Gino Paoli: "Mi stesi a letto e mi sparai al cuore. Coup de théatre di Tenco"

Il noto cantautore italiano Gino Paoli ha raccontato il suo tentativo di suicidio attraverso l'intervista rilasciata sulle pagine del Corriere della Sera.
Il noto cantautore italiano Gino Paoli ha parlato anche del suo tentativo di suicidio e quello del compianto Luigi Tenco, nell'intervista rilasciata al Corriere della Sera: "Ci tenevo a non dare uno shock a mia madre. Non volevo che vedesse il mio corpo sfigurato. E allora non potevo lanciarmi dal balcone, o spararmi alla testa. Provai prima con le pillole, ma per quanto fossero piacevolmente accompagnate dal Calvados, dopo averne ingurgitate una ventina mi ero rotto le palle. Mi stesi sul letto e mi sparai al cuore. Ma nemmeno così ci riuscii".

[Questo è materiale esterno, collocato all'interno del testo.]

(* ===== verification/ElectraBlock.v ===== *)
(** * Electra: what a block does to the state

    Every operation of a block keeps the state well formed ([electra_ok]), leaves
    the fields of the chain alone ([fixed]) and changes a validator only in the ways
    the protocol allows ([validator_evolves]): an exit epoch, once set, stays; a
    slashed validator stays slashed; an execution address, once set, never changes.
    [advances n] collects these promises for a step that reads [n] deposits.

    Theorem [electra_block_sound] composes them over [process_block_electra]. *)

From stdpp Require Import gmap sorting.
From Stdlib Require Import ZArith Lia.
From S2P Require Import Prelude SszCodec SszBitfield SszTypes Merkle SszTree Shuffling Spec BeaconState Invariant Roots Accessors Mutators Justification Rewards EpochUpdates Operations Genesis Forks ForkInvariant Altair AltairFacts AltairOps Electra Withdrawals ElectraQueues PendingDeposits ElectraEpoch ElectraBody ElectraOps.

(** ** What may change *)

(** The fields no operation of a block touches. *)
Definition fixed (s : ElectraState) :=
  ((genesis_time s, genesis_validators_root s, slot s, fork s, latest_block_header s),
   (block_roots s, state_roots s, historical_roots s, eth1_data s, eth1_data_votes s, randao_mixes s),
   (justification_bits s, previous_justified_checkpoint s, current_justified_checkpoint s,
    finalized_checkpoint s),
   (al_current_sync_committee s, al_next_sync_committee s, de_latest_execution_payload_header s,
    de_next_withdrawal_index s, de_next_withdrawal_validator_index s, de_historical_summaries s)).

"Tenco? Lui era tutt'altro che soddisfatto, gli sembrava anzi di non aver avuto quello che si aspettava dalla vita. Si è sparato per imitarmi? Il dubbio ce l'ho ancora oggi. In fin dei conti il suo fu un coup de théâtre. Ma non mi sono mai sentito in colpa per quello che ha fatto lui, o per quello che ha magari fatto qualcun altro. Ogni suicidio è diverso; è un gesto personale".
"Privatissimo, non c'è collegamento possibile con quello di altri. È un atto arrogante e basta. Non scegli tu di vivere, e non puoi dunque scegliere di morire. Uccidersi è un tentativo di ribellarsi a questa realtà. Ti prendi una cosa che non è tua". Ha evidenziato Paoli.